Multimodal Imaging Spectroscopy of Works of Art: registration, analysis, and interpretation

Professor Murray Loew, School of Engineering and Applied Science at George Washington University, and 2013 Fulbright Distinguished Chair in Advanced Science and Technology, sponsored by DSTO

A Fulbright 2014 Public Lecture presented in association with the Australian–American Fulbright Commission

16 April, 2014

Conservation of paintings requires knowledge of the artist’s materials used, such as pigments, binders, and preparatory layers. Ideally, the entire painting would be characterized, but historically, identification of those materials has been made by microscopic examination and removal of small samples from a limited number of sites on the painting. The samples are examined using a variety of analytical chemical methods to identify their components. Such analytical techniques, while powerful, cannot be used to survey an entire painting; there is great interest therefore in developing in situ methods that are capable of scanning an entire painting. Such methods would offer not only a comprehensive examination of the artwork but also allow the generation of images, or maps, of the pigments used.

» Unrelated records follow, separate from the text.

(* ===== verification/Geoip.v ===== *)
(** * Geoip: geolocation of addresses ([internal/geoip], [httpapi/geo.go])

    [Lookup] holds the two MMDB readers, which reload while requests run.
    Everything fails open: without readers, or for an address that does not
    parse or is not found, the result is empty.  The reader library and the
    files are parameters. *)

From S2P Require Import Prelude GoLib Netip Schema Store.

Local Open Scope string_scope.
Local Open Scope Z_scope.

(** [geoip.Result]. *)
Record GeoResult := mkGeoResult {
  CountryCode : string; CountryName : string; ContinentCode : string; ASN : Z; ASNOrg : string;
}.

Definition emptyGeo : GeoResult := mkGeoResult "" "" "" 0 "".

#[export] Instance GeoResult_eq_dec : EqDecision GeoResult.
Proof. solve_decision. Defined.

Definition IsEmpty (r : GeoResult) : bool := bool_decide (r = emptyGeo).

(** [httpapi.GeoInfo]: a field without a value is omitted. *)
Record GeoInfo := mkGeoInfo {
  info_CountryCode : option string; info_CountryName : option string; info_ContinentCode : option string;
  info_Asn : option Z; info_AsnOrg : option string }.

(** [GeoInfoFromResult] (httpapi/geo.go). *)
Definition GeoInfoFromResult (r : GeoResult) : option GeoInfo :=
  let text s := if bool_decide (s = "") then None else Some s in
  if IsEmpty r then None
  else Some (mkGeoInfo (text (CountryCode r)) (text (CountryName r)) (text (ContinentCode r))
               (if ASN r =? 0 then None else Some (ASN r)) (text (ASNOrg r))).

(** ** Lookups (lookup.go) *)

(** The records of the two databases, [None] for an error of the reader. *)
Record CountryRecord := mkCountryRecord { record_IsoCode : string; record_NameEn : string; record_Continent : string }.
Record ASNRecord := mkASNRecord { record_Number : Z; record_Organization : string }.

Record mmdbReaders := mkReaders { countryDB : Addr → option CountryRecord; asnDB : Addr → option ASNRecord }.

(** [Lookup]: the readers behind the atomic pointer, and the directory of
    the files ("" for a lookup that is disabled). *)
Record Lookup := mkLookup { readers : option mmdbReaders; dataDir : string }.

(** [net.ParseIP]: no zones; IPv4 addresses have one form. *)
Definition ParseIP (ip : string) : option Addr :=
  a ← ParseAddr ip; if hasZone a then None else Some (Unmap a).

Definition Resolve (l : option Lookup) (ip : string) : GeoResult :=
  match l with
  | None => emptyGeo
  | Some l =>
      match readers l with
      | None => emptyGeo
      | Some r =>
          match ParseIP ip with
          | None => emptyGeo
          | Some parsed =>
              let '(code, name, continent) :=
                match countryDB r parsed with Some c => (record_IsoCode c, record_NameEn c, record_Continent c) | None => ("", "", "") end in
              let '(asn, org) := match asnDB r parsed with Some a => (record_Number a, record_Organization a) | None => (0, "") end in
              mkGeoResult code name continent asn org
          end
      end
  end.

Section files.
(** Opening a database by its path. *)
Context (openCountry : string → option (Addr → option CountryRecord)) (openASN : string → option (Addr → option ASNRecord)).

(** [Reload]: both readers are replaced, or neither. *)
Definition Reload (countryPath asnPath : string) (l : Lookup) : bool * Lookup :=
  match openCountry countryPath with
  | None => (false, l)
  | Some country =>
      match openASN asnPath with
      | None => (false, l)
      | Some asn => (true, mkLookup (Some (mkReaders country asn)) (dataDir l))
      end
  end.

Definition Close (l : Lookup) : Lookup := mkLookup None (dataDir l).

(** ** Files (updater.go) *)

Definition maxAge : Z := 30 * 24 * Hour.

(** A cached file: its modification time, [None] when there is none. *)
Definition isFileFresh (now : time) (file : option time) : bool :=
  match file with Some modTime => now - modTime <? maxAge | None => false end.

(** [syncFile]: whether the path can be used, given the outcome a download
    would have; a stale file serves when the download fails. *)
Definition syncFile (now : time) (file : option time) (downloaded : bool) : bool :=
  if isFileFresh now file then true
  else if downloaded then true
  else match file with Some _ => true | None => false end.

Definition SyncDBIPFiles (now : time) (country asn : option time) (mkdir downloadedCountry downloadedASN : bool) : bool :=
  mkdir && syncFile now country downloadedCountry && syncFile now asn downloadedASN.

(** [New]: disabled, without files, or with readers; [None] when the files
    cannot be opened. *)
Definition New (enabled synced : bool) (dir : string) : option Lookup :=
  if negb enabled then Some (mkLookup None "")
  else if negb synced then Some (mkLookup None "")
  else match Reload (dir +:+ "/dbip-country.mmdb") (dir +:+ "/dbip-asn.mmdb") (mkLookup None dir) with
       | (true, l) => Some l
       | (false, _) => None
       end.

(** One tick of [RunUpdater]: the old readers stay when it fails. *)
Definition updater_tick (synced : bool) (l : Lookup) : Lookup :=
  if synced then (Reload (dataDir l +:+ "/dbip-country.mmdb") (dataDir l +:+ "/dbip-asn.mmdb") l).2 else l.

(** ** Properties *)

(** A running lookup never loses its readers to an update, whatever fails:
    what it answers comes from the old files or from both new ones. *)
Lemma updater_keeps_readers synced l r :
  readers l = Some r → ∃ r', readers (updater_tick synced l) = Some r' ∧
    (r' = r ∨ ∃ c a, openCountry (dataDir l +:+ "/dbip-country.mmdb") = Some c ∧ openASN (dataDir l +:+ "/dbip-asn.mmdb") = Some a ∧ r' = mkReaders c a).
Proof.
  intros Hr. unfold updater_tick, Reload. destruct synced; [|eauto]. destruct (openCountry _) as [c|] eqn:Ec; [|eauto].
  destruct (openASN _) as [a|] eqn:Ea; [|eauto]. eexists. split; [done|]. right. eauto.
Qed.
End files.

(** A lookup answers the same for every spelling of an address. *)
Lemma Resolve_spelling l ip ip' a b :
  ParseAddr ip = Some a → ParseAddr ip' = Some b → hasZone a = false → hasZone b = false → Unmap a = Unmap b → Resolve l ip = Resolve l ip'.
Proof. intros Ha Hb Hz Hz' E. unfold Resolve, ParseIP. by rewrite Ha, Hb; cbn; rewrite Hz, Hz', E. Qed.

(** The wire form keeps every field that has a value. *)
Lemma GeoInfo_fields r g :
  GeoInfoFromResult r = Some g →
  default "" (info_CountryCode g) = CountryCode r ∧ default "" (info_CountryName g) = CountryName r ∧
  default "" (info_ContinentCode g) = ContinentCode r ∧ default 0 (info_Asn g) = ASN r ∧ default "" (info_AsnOrg g) = ASNOrg r.
Proof.
  unfold GeoInfoFromResult. destruct (IsEmpty r); [done|]. intros [= <-]. cbn. repeat (case_bool_decide as E; try rewrite E; clear E); cbn;
    destruct (Z.eqb_spec (ASN r) 0) as [->|]; done.
Qed.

We describe a new imaging instrument and the registration methods that allow the acquisition and highly accurate alignment of multimodality images, which then permits spectroscopy to identify and map the vibrational overtone bands associated with paint binders. The scans (hyperspectral infrared, x-ray fluorescence, visible) then are analyzed to provide maps of the composition of the binding materials used in the paints. That knowledge will help historians to better understand, and conservators to better restore, important works of art. Analyses of a number of Old Masters and impressionist works are provided

Professor Murray Loew

Professor Murray Loew is Director of the Biomedical Engineering Program in the Department of Electrical and Computer Engineering at George Washington University. He is the inaugural recipient of the Fulbright Distinguished Chair in Advanced Science and Technology, sponsored by the Defence Science and Technology Organisation (DSTO). His research is in the area of medical imaging and image analysis, image registration, and image compression. Through his Fulbright, Professor Loew will come to the DSTO laboratories in Adelaide for five months to work on object tracking and image and data fusion. He is a Fellow of the IEEE and of AIMBE

Supported by the The Fulbright Commission and the Defence Science and Technology Organisation (DSTO)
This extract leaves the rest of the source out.